(** What the hash of [getFile] has seen when the store returns: all of the payload, or
    nothing when the backend did not read it. *)
Definition hashed (s : CASStore B) (hash : bytes) (r : reader) : bytes :=
  let drained := hasInternal s hash && match BlobExists with
                                       | Some f => match f (blobs s) hash with Ok b => b | Err _ => false end
                                       | None => true
                                       end in
  if drained || put_reads (blobs s) hash then concat (rd_chunks r) else [].

(** A full store is reported to the client; the error is the result in any case. *)
Definition report_put_error cm (er : error) : M upload_node unit :=
  (if decide (er = Errno ENOSPC) then on_error (io (c_OnStorageError cm er)) (λ _, mret tt) else mret tt);; fail_with er.

Definition getFile e cm (fileName expectedHash : bytes) (fileSize : Z) (remotePath : bytes) : M upload_node unit :=
  let now := clock (henv e) in
  r ← io (c_read cm fileSize);
  n ← get;
  on_error (cas_put fileName expectedHash fileSize remotePath (Some r) now) (report_put_error cm);;
  let read := hashed (ncas n) expectedHash r in
  if negb (bool_decide (HashBytes read = expectedHash)) then cas_delete fileName now;; fail_with (Errno EBADMSG)
  else match c_checksums cm with
  | Some (ok, mismatch) =>
      if ok read then auditPut cm now fileName else cas_delete fileName now;; io mismatch;; fail_with (Errno EBADMSG)
  | None => auditPut cm now fileName
  end.

(** *** The S3 side effects of a write *)
Definition persistS3Meta (key : bytes) (h : headers) : M upload_node unit :=
  if decide (h = ∅) then mret tt
  else n ← get; put (with_ls (PutS3Meta (ls (nstore n)) key h).2 n).

Definition dispatchObjectEvent e (bkt key versionID : bytes) (ev : EventType) : M upload_node unit :=
  n ← get;
  let sent := (DispatchNotification (webhook e) (nstore n) bkt key versionID ev (clock (henv e)) (NotificationRetryMax e)).2 in
  put (mkNodeState (nstore n) (naudit n) (npeer n) (ncalls n) (forwards n) (posted n ++ sent)).

(** The version of the write, when the bucket is versioned and one could be recorded. *)
Definition record_write e (bkt key hash : bytes) (size : Z) (v : VStore B) : bytes * VStore B :=
  if IsVersioned v bkt then
    match RecordVersion v bkt key hash size (version_bytes e) (clock (henv e)) with
    | (Ok vid, v) => (vid, v)
    | (Err _, v) => ([], v)
    end
  else ([], v).

Definition afterS3ObjectWriteBucket e (bkt key hash : bytes) (size : Z) : M upload_node unit :=
  if decide (bkt = []) then mret tt
  else
    n ← get;
    let '(vid, v) := record_write e bkt key hash size (vs (ls (nstore n))) in
    put (with_ls (with_vs v (ls (nstore n))) n);;
    dispatchObjectEvent e bkt key vid EventObjectCreatedPut.

Definition afterS3ObjectWrite e cm (key hash : bytes) (size : Z) : M upload_node unit :=
  if negb (IsExternalClient cm) then mret tt else afterS3ObjectWriteBucket e (ConfiguredBucket cm) key hash size.

(** *** Forwarding *)

(** One forwarding goroutine: [false] when it marks the upload as failed.  A panic is
    recovered without the mark. *)
Definition forward_one e (key : bytes) (hash : bytes) (size ts mode target : Z) n : bool * upload_node :=
  match Get (ncas n) key with
  | Err _ => (false, n)
  | Ok (rc, _) =>
      let f := mkForward key hash size (GetS3Meta (ls (nstore n)) key) target ts mode rc in
      (match peers e f with FwOk | FwPanic => true | FwErr | FwTimeout => false end,
       mkNodeState (nstore n) (naudit n) (npeer n) (ncalls n) (forwards n ++ [f]) (posted n))
  end.

Fixpoint forward_all e (key hash : bytes) (size ts mode : Z) (targets : list Z) n : bool * upload_node :=
  match targets with
  | [] => (true, n)
  | t :: rest =>
      let '(ok, n) := forward_one e key hash size ts mode t n in
      let '(ok', n) := forward_all e key hash size ts mode rest n in (ok && ok', n)
  end.

(** The next node of the chain after this one. *)
Fixpoint next_hop (self : Z) (placement : list Node) : list Z :=
  match placement with
  | [] => []
  | a :: rest => if ID a =? self then match rest with b :: _ => [ID b] | [] => [] end else next_hop self rest
  end.

(** The nodes an upload is forwarded to; [None] for a mode the server does not know. *)
Definition forward_targets e cm (mode : Z) (placement : list Node) : option (list Z) :=
  if (mode =? ReplicationNone) || (mode =? ReplicationPrimarySplay) then Some []
  else if mode =? ReplicationChain then Some (next_hop (serverId e) placement)
  else if mode =? ReplicationSplay then
    match placement with
    | a :: _ => if (ID a =? serverId e) || IsExternalClient cm
                then Some (ID <$> filter (λ b, ID b ≠ serverId e) placement) else Some []
    | [] => Some []
    end
  else None.

(** *** The handler *)

(** The mode and the timestamp of the transaction. *)
Definition select_mode e cm (peer : bool) (requestedMode ts : Z) : Z * Z :=
  let '(mode, finalTs) := if negb peer then (RNew (repState e), clock (henv e)) else (requestedMode, ts) in
  let mode := if mode =? 0 then ReplicationNone else mode in
  let mode := if IsExternalClient cm && isClientSide (ClientSideReplicationModes e) mode
              then downgradeToServerSideMode mode (ReplicationOrder e) (ClientSideReplicationModes e) else mode in
  (mode, finalTs).

Definition check_metadata (m : FileMetadata) : result unit :=
  if bool_decide (Hash m = []) || contains_byte ch_dot (Hash m) || contains_byte ch_slash (Hash m) || contains_byte ch_backslash (Hash m)
  then Err (Errno EBADMSG)
  else if decide (Name m = []) then Err (Errno EBADMSG)
  else let! _ := ValidatePath (Name m) in
       if (FSize m <? 0) || (MaxFileSize <? FSize m) then Err (Errno EBADMSG) else Ok tt.

Definition canDedup n (m : FileMetadata) : result bool :=
  let! ex := Has (ncas n) (Hash m) in
  Ok (ex && match GetHashForName (ncas n) (Name m) with Ok h => bool_decide (h = Hash m) | Err _ => false end).

Definition remote_dir (rawFileName : bytes) : bytes :=
  if contains_byte ch_slash rawFileName then path_dir rawFileName else [].

(** The local half: the mapping of known content, or the transfer, then the side effects. *)
Definition store_object e cm (dedup : bool) (m : FileMetadata) (h : headers) : M upload_node unit :=
  (if dedup then cas_put (Name m) (Hash m) (FSize m) (remote_dir (Name m)) None (clock (henv e))
   else getFile e cm (Name m) (Hash m) (FSize m) (remote_dir (Name m)));;
  persistS3Meta (Name m) h;;
  afterS3ObjectWrite e cm (Name m) (Hash m) (FSize m).

(** An upload after the handshake; an error means that no acknowledgement is sent. *)
Definition upload e cm (requestedMode ts : Z) : M upload_node unit :=
  n ← get;
  let '(mode, finalTs) := select_mode e cm (npeer n) requestedMode ts in
  io (c_SendReplicationMode cm mode);;
  mh ← io (c_ReceiveMetadata cm);
  let '(m, h) := mh in
  lift (check_metadata m);;
  n ← get;
  dedup ← lift (canDedup n m);
  io (c_SendMetadataStatus cm (if dedup : bool then MetadataStatusSkipPayload else MetadataStatusSendPayload));;
  placement ← lift (Placement scoreBits (crush_nodes e) (Hash m) (if mode =? ReplicationNone then 1 else ReplicationFactor e));
  match forward_targets e cm mode placement with
  | None => fail_with (Errno EINVAL)
  | Some targets =>
      store_object e cm dedup m h;;
      n ← get;
      let '(ok, n) := forward_all e (Name m) (Hash m) (FSize m) finalTs mode targets n in
      put n;;
      if ok : bool then mret tt else fail_with (Errno EIO)
  end.

(** The deferred acknowledgement *)
Definition acknowledge e cm (m : M upload_node unit) : M upload_node bool := λ st,
  match m st with
  | (Ok _, st) => (Ok true, (io (c_SendACK cm (serverId e)) st).2)
  | (Err _, st) => (Ok false, st)
  end.

(** A connection: [true] when the upload was acknowledged. *)
Definition serve e cm : M upload_node bool :=
  a ← on_server (HandshakeServer (henv e));
  match a with
  | None => mret false
  | Some (mode, ts) => acknowledge e cm (upload e cm mode ts)
  end.
End Handler.
Arguments upload_node : clear implicits.
Arguments mkNodeState {B}.
Arguments nstore {B}.
Arguments naudit {B}.
Arguments npeer {B}.
Arguments ncalls {B}.
Arguments forwards {B}.
Arguments posted {B}.

(** * Theorems *)

(** ** The store under an upload *)
Class PutReadsSpec (B : Type) `{BlobStoreSpec B} `{PutReads B} := {
  reads_ok : ∀ b h r b', blob_inv b → PutBlob b h r = (Ok tt, b') → put_reads b h = true →
    ∃ c, read_all r = Ok c ∧ blob_view b' = <[h := c]> (blob_view b)
}.

(** The store keeps digest [h], and what it stores under a recorded [h] hashes to [h].
    Bytes that no record mentions are not covered: a transaction that fails after the blob
    was written leaves some behind ([failed_put_leaves_blob]). *)
Record clean {B} `{BlobStoreSpec B} (s : CASStore B) (h : bytes) : Prop := {
  cl_kept : kept s h;
  cl_match : is_Some (objects (db s) !! h) → ∀ c, blob_view (blobs s) !! h = Some c → HashBytes c = h
}.

Section StoreLemmas.
Context {B : Type} `{Hspec : BlobStoreSpec B} `{!PutReads B} `{!PutReadsSpec B}.
Implicit Types (s : CASStore B).

(** A backend whose deletions succeed. *)
Definition deletes_succeed : Prop := ∀ (b : B) h, blob_inv b → HasPathTraversalChars h = false → (DeleteBlob b h).1 = Ok tt.

Lemma intact_clean s h : intact s h → clean s h.
Proof. intros Hi. split; [by apply intact_kept|]. intros _. apply Hi. Qed.

Lemma read_all_ok r c : read_all r = Ok c → c = concat (rd_chunks r) ∧ rd_err r = None.
Proof. unfold read_all. destruct (rd_err r); [done|]. by intros [= <-]. Qed.

(** The physical half of a write, by what was hashed. *)
Lemma put_blob_phase_hashed s hash r s' :
  kept s hash → put_blob_phase s hash (Some r) = (Ok tt, s') → objects (db s) !! hash = None →
  blob_view (blobs s') !! hash = Some (hashed s hash r) ∨ hashed s hash r = [].
Proof.
  intros Hi Hp Hn. unfold put_blob_phase, hashed, hasInternal in *. rewrite Hn in *. rewrite bool_decide_eq_false_2 in * by (by intros []).
  cbn [andb orb]. destruct (PutBlob (blobs s) hash r) as [res b] eqn:Eb. destruct res as [[]|]; [|done].
  assert (blobs s' = b) as -> by (change (durability (with_blobs b s)) with (durability s) in Hp; destruct (durability s); by simplify_eq).
  destruct (put_reads (blobs s) hash) eqn:Er; [|by right].
  destruct (reads_ok _ _ _ _ (kp_blob s hash Hi) Eb Er) as (c & Hc & ->). apply read_all_ok in Hc as [-> _].
  left. by rewrite lookup_insert_eq.
Qed.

::::::

EXERCISE OBJECTIVE
Bring together every line in the entries that holds the string "versionID".

TASK RESPONSE
Definition dispatchObjectEvent e (bkt key versionID : bytes) (ev : EventType) : M upload_node unit :=
  let sent := (DispatchNotification (webhook e) (nstore n) bkt key versionID ev (clock (henv e)) (NotificationRetryMax e)).2 in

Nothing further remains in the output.